Lemma length_big_Bytes n x : 0 ≤ x < 256 ^ Z.of_nat n → (length (big_Bytes x) ≤ n)%nat.
Proof.
  intros Hx. unfold big_Bytes. rewrite length_be_bytes. pose proof (BitLen_nonneg x).
  assert (BitLen x ≤ 8 * Z.of_nat n) by (apply BitLen_bound; [lia|]; rewrite Z.pow_mul_r, Z.abs_eq by lia; apply Hx).
  assert ((BitLen x + 7) / 8 < Z.of_nat n + 1) by (apply Z.div_lt_upper_bound; lia). lia.
Qed.

Lemma rlp_string_number k i :
  (1 ≤ k ≤ 8)%nat → has_bytes k i →
  rlp_string (be_bytes k i) = if i <? 128 then [byte_of i] else byte_of (0x80 + Z.of_nat k) :: be_bytes k i.
Proof.
  intros Hk Hi. destruct (decide (k = 1%nat)) as [->|Hn].
  - unfold has_bytes in Hi. cbn [be_bytes app rlp_string]. rewrite byte_val_of, Z.mod_small by (simpl in Hi; lia).
    destruct (Z.leb_spec i 127), (Z.ltb_spec i 128); try lia; done.
  - assert (256 ≤ i). { destruct Hi as [Hi _]. etrans; [|exact Hi].
      change 256 with (256 ^ 1) at 1. apply Z.pow_le_mono_r; lia. }
    rewrite (proj2 (Z.ltb_ge _ _)) by lia. pose proof (length_be_bytes k i) as Hl. unfold rlp_string, puthead.
    destruct (be_bytes k i) as [|x [|y l]] eqn:E; [simpl in Hl; lia..|]. rewrite <- E, blen_be_bytes.
    rewrite (proj2 (Z.ltb_lt _ 56)) by lia. done.
Qed.

Lemma writeUint_put i w : is_u64 i → writeUint i w = put (rlp_string (big_Bytes i)) w.
Proof.
  intros Hi. unfold writeUint. destruct (Z.eqb_spec i 0) as [->|Hn]; [done|].
  destruct (has_bytes_ex i) as (k & Hk & Hb); [unfold is_u64 in Hi; lia|].
  rewrite (big_Bytes_bytes k), (putint_bytes k), (rlp_string_number k) by (done || lia).
  destruct (i <? 128); [done|]. by rewrite blen_be_bytes.
Qed.

Lemma writeBool_put b w : writeBool b w = put (rlp_string (if b then [byte_of 1] else [])) w.
Proof. by destruct b. Qed.

(** ** Typing *)

Inductive wt : gtype → gval → Prop :=
| wt_raw b : wt TRaw (VRaw b)
| wt_big i : wt TBig (VBig i)
| wt_uint bits i : In bits [8; 16; 32; 64] → 0 ≤ i < 2 ^ bits → wt (TUint bits) (VUint i)
| wt_bool b : wt TBool (VBool b)
| wt_string b : wt TString (VBytes b)
| wt_bytes b : wt TBytes (VBytes b)
| wt_byte_array n b : length b = n → wt (TByteArray n) (VBytes b)
| wt_slice e vs : Forall (wt e) vs → wt (TSlice e) (VList vs)
| wt_array n e vs : length vs = n → Forall (wt e) vs → wt (TArray n e) (VList vs)
| wt_struct fields vs : Forall2 (λ f v, wt f.2 v) fields vs → wt (TStruct fields) (VList vs)
| wt_nil e : wt (TPtr e) (VPtr None)
| wt_ptr e v : wt e v → wt (TPtr e) (VPtr (Some v))
| wt_no_iface : wt TInterface (VIface None)
| wt_iface t v : wt t v → wt TInterface (VIface (Some (t, v))).

(** ** Layout

    [lays p s hs out]: the string data [s], which starts at offset [p], with the
    headers [hs] put in, is [out]. *)
Inductive lays : Z → bytes → list listhead → bytes → Prop :=
| lays_end p s : lays p s [] s
| lays_head p s1 s2 h hs out :
    offset h = p + blen s1 → lays (p + blen s1) s2 hs out →
    lays p (s1 ++ s2) (h :: hs) (s1 ++ listhead_encode h ++ out).

Lemma lays_prefix p a s hs out : lays (p + blen a) s hs out → lays p (a ++ s) hs (a ++ out).
Proof.
  inversion 1 as [|? s1 s2 h hs' out' Ho Hl]; subst; [constructor|]. rewrite !(assoc_L (++) a). constructor.
  - rewrite Ho. autorewrite with blen. lia.
  - autorewrite with blen. by rewrite Z.add_assoc.
Qed.

Lemma lays_app p s hs out s' hs' out' :
  lays p s hs out → lays (p + blen s) s' hs' out' → lays p (s ++ s') (hs ++ hs') (out ++ out').
Proof.
  induction 1 as [p s|p s1 s2 h hs out Ho Hl IH]; intros H'; [by apply lays_prefix|].
  rewrite <- !app_assoc. cbn [app]. constructor; [done|]. apply IH. rewrite blen_app, Z.add_assoc in H'. done.
Qed.

Lemma blen_puthead a b n : 0 ≤ n < 2 ^ 64 → blen (puthead a b n) = headsize n.
Proof.
  intros Hn. unfold puthead, headsize. destruct (Z.ltb_spec n 56); [done|].
  destruct (has_bytes_ex n) as (k & Hk & Hb); [lia|].
  rewrite (putint_bytes k), (intsize_bytes k) by done. autorewrite with blen. lia.
Qed.

(** [w'] is [w] with [out] written: its data and its headers are those of [w] with
    some that lay out to [out]. *)
Definition emits (w w' : encbuf) (out : bytes) : Prop :=
  ∃ s hs, w' = mkEncbuf (str w ++ s) (lheads w ++ hs) (lhsize w + (blen out - blen s)) ∧ lays (blen (str w)) s hs out.

Lemma emits_nil w : emits w w [].
Proof. exists [], []. split; [|constructor]. destruct w. simpl. rewrite !app_nil_r. f_equal. lia. Qed.

Lemma emits_put b w : emits w (put b w) b.
Proof. exists b, []. split; [|constructor]. destruct w. unfold put. simpl. rewrite app_nil_r. f_equal. lia. Qed.

Lemma emits_app w w1 w2 o1 o2 : emits w w1 o1 → emits w1 w2 o2 → emits w w2 (o1 ++ o2).
Proof.
  intros (s1 & h1 & -> & L1) (s2 & h2 & -> & L2). exists (s1 ++ s2), (h1 ++ h2). simpl in *.
  rewrite blen_app in L2. split; [|by apply lays_app]. rewrite !app_assoc. f_equal. autorewrite with blen. lia.
Qed.

Lemma emits_list w w2 c : blen c < 2 ^ 63 →
  emits (start_list w).2 w2 c → emits w (listEnd (start_list w).1 w2) (rlp_list c).
Proof.
  intros Hc (s & hs & -> & L). pose proof (blen_nonneg c).
  exists s, (mkHead (blen (str w)) (blen c) :: hs). unfold start_list in *. simpl in *.
  unfold listEnd. simpl. rewrite lookup_app_l by (rewrite length_app; simpl; lia).
  rewrite lookup_app_r, Nat.sub_diag by done. simpl.
  unfold buf_size. simpl. rewrite blen_app.
  replace (blen (str w) + blen s + (lhsize w + (blen c - blen s)) - blen (str w) - lhsize w) with (blen c) by lia.
  rewrite insert_app_l by (rewrite length_app; simpl; lia).
  rewrite insert_app_r_alt, Nat.sub_diag by done. simpl. rewrite <- app_assoc. simpl. split.
  - f_equal. unfold rlp_list. rewrite blen_app, blen_puthead, u64_small by (unfold is_u64; lia).
    unfold headsize. destruct (blen c <? 56); lia.
  - unfold rlp_list. rewrite <- (u64_small (blen c)) at 2 by (unfold is_u64; lia).
    change (puthead 0xC0 0xF7 (u64 (blen c))) with (listhead_encode (mkHead (blen (str w)) (blen c))).
    apply (lays_head _ [] s); [simpl; change (blen []) with 0; lia|]. change (blen []) with 0. by rewrite Z.add_0_r.
Qed.

(** ** Writers lay out the encoding *)

Lemma write_nil_emits e w : emits w (write_nil e w) (ref_nil e).
Proof.
  induction e; simpl; try apply (emits_put [byte_of 0x80]); try apply (emits_put [byte_of 0xC0]);
    try apply emits_nil; try done; apply (emits_list w _ []); (done || apply emits_nil).
Qed.

(** What a writer must do with a value whose encoding is [r]. *)
Definition agrees (r : bytes + rlperr) (run : encbuf → encbuf + rlperr) : Prop :=
  ∀ w, match r with
  | inl out => ∃ w', run w = inl w' ∧ (blen out < 2 ^ 63 → emits w w' out)
  | inr err => run w = inr err
  end.

Lemma agrees_put b run : (∀ w, blen b < 2 ^ 63 → run w = inl (put b w)) → (∀ w, ∃ w', run w = inl w') → agrees (inl b) run.
Proof.
  intros H Ht w. destruct (Ht w) as [w' E]. exists w'. split; [done|]. intros Hb.
  rewrite (H w Hb) in E. injection E as <-. apply emits_put.
Qed.

Lemma agrees_step r1 r2 run1 run2 :
  agrees r1 run1 → agrees r2 run2 →
  agrees (app_res r1 r2) (λ w, match run1 w with inr err => inr err | inl w => run2 w end).
Proof.
  intros H1 H2 w. specialize (H1 w). destruct r1 as [o1|err]; simpl; [|by rewrite H1].
  destruct H1 as (w1 & -> & E1). specialize (H2 w1). destruct r2 as [o2|err]; simpl; [|done].
  destruct H2 as (w2 & -> & E2). exists w2. split; [done|]. rewrite blen_app. pose proof (blen_nonneg o1). pose proof (blen_nonneg o2).
  intros Hb. eapply emits_app; [apply E1|apply E2]; lia.
Qed.

Lemma agrees_list r run :
  agrees r run →
  agrees (map_res rlp_list r) (λ w, match run (start_list w).2 with inr err => inr err | inl w' => inl (listEnd (start_list w).1 w') end).
Proof.
  intros H w. specialize (H (start_list w).2). destruct r as [c|err]; cbn [map_res]; [|by rewrite H].
  destruct H as (w' & -> & E). eexists. split; [done|]. intros Hb.
  assert (blen c < 2 ^ 63) by (unfold rlp_list in Hb; rewrite blen_app in Hb; pose proof (blen_nonneg (puthead 192 247 (blen c))); lia).
  apply emits_list; auto.
Qed.

Lemma agrees_all (r : gval → bytes + rlperr) run vs :
  Forall (λ v, agrees (r v) (run v)) vs → agrees (ref_all r vs) (write_all run vs).
Proof.
  induction 1 as [|v vs Hv Hvs IH]; [intros w; exists w; split; [done|intros _; apply emits_nil]|].
  exact (agrees_step _ _ _ _ Hv IH).
Qed.

Lemma agrees_fields (r : tags → gtype → gval → bytes + rlperr) run fields vs :
  Forall2 (λ f v, agrees (r f.1 f.2 v) (run f.1 f.2 v)) fields vs → agrees (ref_fields r fields vs) (write_fields run fields vs).
Proof.
  induction 1 as [|[ts t] v fields vs Hv Hvs IH]; [intros w; exists w; split; [done|intros _; apply emits_nil]|].
  exact (agrees_step _ _ _ _ Hv IH).
Qed.

Lemma agrees_slice ts vs r run :
  agrees r (write_all run vs) →
  agrees (map_res (if tail ts then λ c, c else rlp_list) r)
    (λ w, let '(lh, w) := if tail ts then (0%nat, w) else start_list w in
          match write_all run vs w with inr err => inr err | inl w => inl (if tail ts then w else listEnd lh w) end).
Proof.
  intros H. destruct (tail ts); [|exact (agrees_list _ _ H)].
  intros w. specialize (H w). destruct r; simpl; [destruct H as (w' & -> & ?); eauto|by rewrite H].
Qed.

Lemma blen_rlp_string b : blen b ≤ blen (rlp_string b).
Proof.
  assert (H : blen b ≤ blen (puthead 128 183 (blen b) ++ b)) by (rewrite blen_app; pose proof (blen_nonneg (puthead 128 183 (blen b))); lia).
  unfold rlp_string. destruct b as [|x [|y b]]; [exact H| |exact H]. by destruct (byte_val x <=? 127).
Qed.

Lemma agrees_string b run : (∀ w, run w = inl (encodeString b w)) → agrees (inl (rlp_string b)) run.
Proof.
  intros H. apply agrees_put; [|eauto]. intros w Hb. rewrite H, encodeString_put; [done|].
  pose proof (blen_rlp_string b). lia.
Qed.

Lemma uint_bits bits i : In bits [8; 16; 32; 64] → 0 ≤ i < 2 ^ bits → is_u64 i.
Proof. unfold is_u64. simpl. intros [<-|[<-|[<-|[<-|[]]]]]; simpl; lia. Qed.

Lemma write_agrees v : ∀ ts t, wt t v → agrees (ref ts t v) (write ts t v).
Proof.
  induction v as [b|i|i|b|b|vs IH| |v IH| |t' v IH] using gval_nested_ind; intros ts t Hw; inversion Hw; subst.
  - apply agrees_put; eauto.
  - destruct i as [i|]; simpl; [|apply agrees_put; eauto]. unfold writeBigInt. destruct (i <? 0) eqn:Hi; [by intros w|].
    destruct (Z.eqb_spec i 0) as [->|]; [apply agrees_put; eauto|by apply agrees_string].
  - apply agrees_put; [|eauto]. intros w _. simpl. by erewrite writeUint_put by (by eapply uint_bits).
  - apply agrees_put; [|eauto]. intros w _. simpl. by rewrite writeBool_put.
  - by apply agrees_string.
  - by apply agrees_string.
  - by apply agrees_string.
  - apply agrees_slice, agrees_all. rewrite Forall_forall in *. eauto.
  - apply agrees_slice, agrees_all. rewrite Forall_forall in *. eauto.
  - apply agrees_list, agrees_fields. match goal with H : Forall2 _ _ _ |- _ => revert H end. clear Hw.
    induction 1 as [|f v fields vs Hv Hvs IHf]; constructor; inversion IH; subst; auto.
  - intros w. eexists. split; [done|]. intros _. apply write_nil_emits.
  - apply IH. done.
  - apply agrees_put; eauto.
  - apply IH. done.
Qed.

(** ** Putting the headers in *)

Lemma slice_bytes_mid a b c n : n = blen a + blen b → slice_bytes (a ++ b ++ c) (blen a) n = Ret b.
Proof.
  intros ->. unfold slice_bytes. pose proof (blen_nonneg a). pose proof (blen_nonneg b). pose proof (blen_nonneg c).
  autorewrite with blen. rewrite !(proj2 (Z.leb_le _ _)) by lia. simpl.
  replace (Z.to_nat (blen a + blen b - blen a)) with (length b) by (unfold blen; lia).
  replace (Z.to_nat (blen a)) with (length a) by (unfold blen; lia). by rewrite drop_app_length, take_app_length.
Qed.

Lemma slice_bytes_end a b : slice_bytes (a ++ b) (blen a) (blen (a ++ b)) = Ret b.
Proof. pose proof (slice_bytes_mid a b [] (blen (a ++ b)) (blen_app a b)) as H. by rewrite app_nil_r in H. Qed.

---*---

§ Required work: What you return must be an exact retyping of the lines above starting at the line with "rewrite (putint_bytes k), (intsize_bytes" and ending at the line with "Definition emits (w", and nothing besides.

§ Reply:
  rewrite (putint_bytes k), (intsize_bytes k) by done. autorewrite with blen. lia.
Qed.

(** [w'] is [w] with [out] written: its data and its headers are those of [w] with
    some that lay out to [out]. *)
Definition emits (w w' : encbuf) (out : bytes) : Prop :=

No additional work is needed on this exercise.